For the past two years, Facebook AI Research (FAIR) has worked with 13 universities around the world to gather the most first-person video data-especially to train models to recognize in-depth image awareness. Dataset -trained AIs may be better at controlling robots that communicate with humans, or interpreting images from smart glasses. “Machines help us in everyday life if they really know the world through our eyes,” said Kristen Grauman of FAIR, who led the project.

Such tech can support people who need help inside the home, or guide people through tasks they know they can complete. “The video in this dataset is much closer to how people observe the world,” said Michael Ryoo, a computer vision researcher at Google Brain and Stony Brook University in New York, who has nothing to do with Ego4D.
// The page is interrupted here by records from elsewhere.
(** C7 as stated fails: with GAE the call does not write [returns[T]].  Two
    buffers that differ only in what [returns] held before still differ in
    [returns[T]] afterwards, each keeping its own stale entry. *)
Lemma compute_returns_gae_keeps_last_return :
  exists s1 s2,
    compute_returns Examples.buffer_2x1 [0%Z] true 2%Z 3%Z true = Ok s1 /\
    compute_returns Examples.buffer_2x1_other [0%Z] true 2%Z 3%Z true = Ok s2 /\
    rows (returns s1) !! 2 = rows (returns Examples.buffer_2x1) !! 2 /\
    rows (returns s2) !! 2 = rows (returns Examples.buffer_2x1_other) !! 2 /\
    rows (returns s1) !! 2 <> rows (returns s2) !! 2.
Proof.
  do 2 eexists. split; [vm_compute; reflexivity|]. split; [vm_compute; reflexivity|].
  split; [reflexivity|]. split; [reflexivity|]. vm_compute. intros Heq. discriminate Heq.
Qed.

(** ** The samplers *)

Lemma subset_random_sampler_range (n : nat) (perm : list nat) :
  Forall (fun i => i < n) perm -> SubsetRandomSampler (seq 0 n) perm = perm.
Proof.
  unfold SubsetRandomSampler. induction 1 as [|i perm Hi _ IH]; cbn; [done|].
  rewrite lookup_seq_lt by done. cbn. by rewrite IH.
Qed.

Lemma permutation_range_bound (n : nat) (perm : list nat) :
  perm ≡ₚ seq 0 n -> Forall (fun i => i < n) perm.
Proof.
  intros Hp. rewrite Hp. apply Forall_forall. intros i Hi.
  apply elem_of_seq in Hi. lia.
Qed.

(** The batches are full and, in order, make up the sampled indices but
    for a last partial batch. *)
Lemma batch_sampler_from_spec (b : nat) (sampler batch : list nat) :
  length batch < b ->
  exists rest,
    batch ++ sampler = concat (batch_sampler_from b batch sampler) ++ rest /\
    length rest < b /\
    Forall (fun ix => length ix = b) (batch_sampler_from b batch sampler).
Proof.
  revert batch. induction sampler as [|idx sampler IH]; intros batch Hlen; cbn.
  - exists batch. by rewrite app_nil_r.
  - destruct (Nat.eqb_spec (length (batch ++ [idx])) b) as [Hfull|Hpart].
    + destruct (IH [] ltac:(cbn; lia)) as (rest & Heq & Hrest & Hall).
      exists rest. cbn [concat]. split_and!; [|done|by constructor].
      cbn in Heq. rewrite <- app_assoc, <- Heq, <- app_assoc. done.
    + rewrite length_app in Hpart. cbn in Hpart.
      destruct (IH (batch ++ [idx]) ltac:(rewrite length_app; cbn; lia))
        as (rest & Heq & Hrest & Hall).
      exists rest. split_and!; [|done|done].
      rewrite <- Heq, <- app_assoc. done.
Qed.

Lemma length_concat_uniform (b : nat) (batches : list (list nat)) :
  Forall (fun ix => length ix = b) batches ->
  length (concat batches) = b * length batches.
Proof.
  induction 1 as [|ix batches Hix _ IH]; cbn; [lia|].
  rewrite length_app, IH, Hix. lia.
Qed.

Lemma batch_sampler_spec (b : nat) (sampler : list nat) :
  1 <= b -> NoDup sampler ->
  length (BatchSampler sampler b) = length sampler / b /\
  Forall (fun ix => length ix = b) (BatchSampler sampler b) /\
  NoDup (concat (BatchSampler sampler b)) /\
  exists rest, sampler = concat (BatchSampler sampler b) ++ rest /\ length rest < b.
Proof.
  intros Hb Hnd. unfold BatchSampler.
  destruct (batch_sampler_from_spec b sampler [] ltac:(cbn; lia))
    as (rest & Heq & Hrest & Hall).
  cbn in Heq. split_and!; [|done| |by exists rest].
  - apply (Nat.div_unique _ _ _ (length rest)); [done|].
    rewrite Heq at 1. rewrite length_app, (length_concat_uniform b) by done. done.
  - rewrite Heq in Hnd. by apply list.NoDup_app in Hnd as (? & _ & _).
Qed.

(** ** Gathering from flattened tensors *)

Section GatherFacts.
Context {A : Type}.
Implicit Types (flat : list A) (ix : list nat) (t : tensor A).

Lemma gather_lookup flat ix l :
  gather flat ix = Ok l ->
  length l = length ix /\
  forall j i, ix !! j = Some i -> i < length flat /\ l !! j = flat !! i.
Proof.
  unfold gather. revert l. induction ix as [|i0 ix IH]; intros l; cbn.
  - intros [= <-]. split; [done|]. intros j i Hj. by rewrite lookup_nil in Hj.
  - destruct (flat !! i0) as [x|] eqn:Hx; cbn; [|done].
    destruct (mapM _ ix) as [l'|] eqn:Hl'; cbn; [|done].
    intros [= <-]. destruct (IH l' eq_refl) as (Hlen & Hall).
    split; [cbn; by rewrite Hlen|].
    intros [|j] i Hj; cbn in *.
    + injection Hj as ->. split; [by eapply lookup_lt_Some | done].
    + by apply Hall.
Qed.

Lemma gather_ok flat ix :
  Forall (fun i => i < length flat) ix -> exists l, gather flat ix = Ok l.
Proof.
  unfold gather. induction 1 as [|i ix Hi _ (l & IH)]; cbn; [by eexists|].
  destruct (lookup_lt_is_Some_2 flat i Hi) as [x ->]. cbn. rewrite IH. cbn.
  by eexists.
Qed.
But the potential for wrongful abuse is clear and worrying. The research was funded by Facebook, a social media giant recently accused by the Senate of putting profit rather than benefit to the people, a sentiment confirmed by MIT Technology Reviewthe own investigations.

Facebook’s business model, and other Big Tech companies, should take as much data as possible from people’s online behavior and sell it to advertisers. The AI ​​outlined in the project can be projected into people’s day-to-day behavior on a daily basis, revealing things around a person’s home, what activities he or she enjoys, who he or she spends time with, and even where his gaze remains on an unprecedented personal information.

“There’s work to privacy that needs to be done as you take it out of the world of exploration and into something that’s a product,” Grauman said. “That work can be inspired by this project.”

Ego4D is a step change. Most previous first -person video sets consist of 100 hours of footage of people in the kitchen. The Ego4D set consists of 3025 hours of video recorded by 855 people in 73 different locations in nine countries (US, UK, India, Japan, Italy, Singapore, Saudi Arabia, Colombia and Rwanda).

Participants came in a variety of ages and backgrounds; some are recruited for their interesting insights into jobs, such as bakers, mechanics, carpenters, and landscapers.

Earlier datasets were usually composed of semi-scripted video clips only a few seconds long. For Ego4D, participants wore head-mounted cameras for up to 10 hours at a time and captured video of the person’s own unrecorded daily activity, including walking along. on a street, reading, washing, shopping, playing with pets, playing board games, and interacting with other people. Some of the shots also have accompanying audio, data about where participants ’vision is focused, and multiple perspectives on the same scene. This is the first order of its class, according to Ryoo.